Pregnant sea lion swims 60km inland to give birth up Clutha River

For the first time ever, a pregnant sea lion has swum 60km inland to give birth to her pup near Clutha.   

Department of Conservation (DOC) Coastal Otago Biodiversity Ranger Jim Fyfe said the mother sea lion/pakake and pup were found up the Clutha River Mata-Au near Tuapeka in late-January, which is "new, exciting and unexpected" behaviour for this taoka (taonga) species.  

"While we know pregnant females push inland to escape the attention of males at this time of year, we never thought they might choose a breeding site this far from the sea," Fyfe said.  

DOC rangers visited the site last week and found a healthy 15kg female pup while the mother sea lion is thought to be a female named Jade, a part of the Catlins population.  

A photo of the sea lion pup, which was born on the banks of the Clutha River 60km inland.
A photo of the sea lion pup, which was born on the banks of the Clutha River 60km inland. Photo credit: Supplied / Giverny Forbes DOC

DOC said the mother and pup were found on a local property.   
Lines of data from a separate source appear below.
(** A score whose [#TIME] denominator exceeds 1920 (a power of two such
    as 2048, with a numerator in the range 1..255 a [time_signature]
    message takes) and which [build_midi] renders to a melody of positive
    length without the metronome never finishes with it: the click loop
    does not advance. *)
Theorem build_midi_metronome_hangs (metro_ch metro_note : Z) (parser : ScoreParser)
  (metro_vel : Z * Z) (from_m : Z) (to_m : option Z) (a b : string) (num den : Z)
  (mel chs : list event) :
  Py.split_sep (meta_get (meta parser) "TIME" "4/4") "/"%char = [a; b] ->
  Py.int_of_string a = ROk num -> Py.int_of_string b = ROk den ->
  (1 <= num <= 255)%Z -> (1920 < den)%Z ->
  build_midi_full metro_ch metro_note parser false metro_vel from_m to_m = ROk (mel, chs, None) ->
  (0 < sum_times mel)%Z ->
  build_midi_full metro_ch metro_note parser true metro_vel from_m to_m = RErr OutOfFuel.
Proof.
  intros Ht Ha Hb Hn Hd Hoff Hs.
  unfold build_midi_full in Hoff |- *. cbv zeta in Hoff |- *.
  rewrite Ht, Ha, Hb in Hoff |- *. cbn [bind] in Hoff |- *.
  repeat match goal with
  | H : RErr _ = ROk _ |- _ => discriminate H
  | |- context [bind ?c _] =>
      lazymatch c with
      | compile _ _ _ _ _ => fail
      | _ => destruct c eqn:?; cbn [bind] in Hoff |- *
      end
  | |- context [if ?c then _ else _] =>
      lazymatch c with
      | true => fail | false => fail
      | _ => destruct c eqn:?; cbn [bind] in Hoff |- *
      end
  end.
  match goal with |- context [bind (compile ?cfg ?p ?m ?c ?t) _] =>
    destruct (compile cfg p m c t) as [st|e] eqn:Ec end;
    cbn [bind] in Hoff |- *; [|discriminate].
  injection Hoff as Hm _. subst mel.
  pose proof (TrackFacts.compile_tracks _ _ _ _ _ _ Ec) as [_ [Hsum _]].
  assert (Hdel : (0 <= delta_melody st)%Z).
  { refine (MetroRun.compile_delta_nonneg _ _ _ _ _ _ _ Ec).
    cbn [unit].
    destruct (lookup DUR2BEAT _) eqn:E;
      [apply (TrackFacts.dur2beat_pos _ _ E) | unfold Qle; simpl; lia]. }
  rewrite TrackFacts.sum_times_app in Hs.
  change (sum_times [Meta "end_of_track" 0]) with 0%Z in Hs.
  change (sum_times [Meta "set_tempo" 0; Meta "time_signature" 0; Meta "track_name" 0])
    with 0%Z in Hsum.
  unfold metronome_track. cbv zeta.
  rewrite (MetroFacts.beat_ticks_zero den Hd).
  rewrite MetroFacts.metro_loop_stuck by lia. reflexivity.
Qed.
(** * SRLP: the sand-bed river long-profile solver ([srlp.py], class [LongProfile])

    A shallow embedding of the single-segment implicit solver and of its
    configuration methods, with the properties stated about them.

    Modelling conventions.
    - A Python float is a real number ([R]); an [int] is a [Z].  The
      development therefore speaks about the formulas the code evaluates,
      not about rounding, infinities or NaN.  numpy's division does not
      raise and is the total division of the reals.  Division of Python
      floats raises ZeroDivisionError at a zero divisor: this is modelled
      where the divisor comes from a setter (n and D in
      sediment_lumped_constants, together with the other divisors of that
      expression); the divisors 1 - lambda_p, rho and sinuosity^(5/6) of
      the other methods, which hold the constants of basic_constants and
      of the constructor, are divided by as reals.  Where the code goes on
      with a value that has no counterpart among the reals (NaN stored for
      None, the complex power of a negative Python float) the modelled run
      ends in [OutsideReals].
    - A one-dimensional [ndarray] is a [list R].  Slices, negative indices,
      item assignment and broadcasting follow numpy, including the
      exceptions raised out of range.
    - The object [self] is its attribute dictionary: a finite map from
      attribute names to dynamically typed values.  An attribute that was
      never assigned is absent from the map ([AttributeError] on access).
    - [self.z = z_ext[1:-1]] makes [z] a numpy view that shares the buffer
      of [z_ext]; the model keeps it as a view ([VView]) so that in-place
      writes to [z_ext] are seen through [z].
    - Every method is a computation in a state-and-exception monad over
      [self] and a trace of the observable events (warnings issued, calls
      of the external sparse solver).
    - The numerical library is an interface ([NumPy]): the power function,
      [np.arange] and [spsolve] are taken as given.
    - Where a property is about double precision itself, the expression is
      modelled a second time on the kernel's binary64 numbers
      ([Binary64]). *)

From Stdlib Require Import Reals Lra Psatz ZArith Lia.
From Corelib Require PrimFloat.
From stdpp Require Import base option list gmap strings.

Local Open Scope string_scope.
Local Open Scope list_scope.
Local Open Scope R_scope.

(** ** Values, exceptions, events *)

Inductive value :=
| VNone                         (* None *)
| VInt (n : Z)                  (* int *)
| VNum (r : R)                  (* float *)
| VArr (a : list R)             (* ndarray owning its buffer *)
| VView (base : string)         (* ndarray view: [self.<base>[1:-1]] *)
| VMat (m : list (list R))      (* matrix, row by row *)
| VIds (ids : list Z).          (* list or array of ints *)

Inductive exn :=
| SystemExit (msg : string)     (* sys.exit(msg) *)
| AttributeError
| TypeError
| IndexError
| ValueError
| ZeroDivisionError
| OutsideReals.                 (* no exception: see the conventions above *)

Inductive result (A : Type) :=
| Ok (a : A)
| Raise (e : exn).
Arguments Ok {A} a.
Arguments Raise {A} e.

Inductive event :=
| Warn (msg : string)           (* warnings.warn(msg) *)
| SpSolve.                      (* one call of scipy's spsolve *)

Record world := World {
  self : gmap string value;
  trace : list event
}.

(** ** The external numerical library *)

Class NumPy := {
  (* x ** y on floats *)
  float_power : R → R → R;
  (* np.arange(start, stop, step); None when numpy refuses the request *)
  np_arange : R → R → R → option (list R);
  (* spsolve(A, b) for a square A and a vector b of matching size *)
  spsolve : list (list R) → list R → list R;
  spsolve_length : ∀ A b, length (spsolve A b) = length b
}.

(** ** The monad *)

Definition M (A : Type) : Type := world → result (A * world).

Definition ret {A} (a : A) : M A := λ w, Ok (a, w).

Definition bind {A B} (m : M A) (f : A → M B) : M B :=
  λ w, match m w with
       | Ok (a, w') => f a w'
       | Raise e => Raise e
       end.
Pam Hunter, the owner of the home where the pair were found, said having the "incredibly cute" pup on their property has been "one of life's little treasures".  

"We're absolutely astonished, it's totally amazing," Hunter said. "We've been going down to check on the pup, and it has been playing like a child would, including taking swims at the river's edge under the watchful eye of her mum."  

Satellite tracking in the winters of 2019 and 2022 did not record any sea lions entering the Clutha River Mata-au, Fyfe said, but one female did regularly haul up on a sandy beach near the mouth.   

"This mother's behaviour raises a lot of questions for us. We know the females are very motivated to hide from males during breeding season, but just how far will they go? What trade-offs are they making in terms of access to their normal food?    

"Because pakake were wiped out on the mainland more than two hundred years ago, before returning in recent decades, there is a lot we are learning about their habitat use and behaviour," Fyfe said.   

The pup is expected to remain in the area for the next few weeks, but DOC has "no idea" where the mother will take her after that.   

"The mother will stash the pup while she forages so locals should be aware they may find the pup in unexpected places," Fyfe said.   

"It will be interesting to see how the mother and pup use the river over the next few months, or if they return to the coast.   

"The small number of breeding females on the southeast coast does not yet satisfy the accepted definition of a 'breeding population', but they continue to surprise us with their habitat choices."   

People are reminded there is no public access to the river through the property, and asked to give the mother and pup the space they need.   

The mother, Jade, was born under a bach at Kākā Point in 2016, according to DOC and was named after the late son of the bach owners.   

Pakake have a threat status of "nationally vulnerable" and number at about 12,000.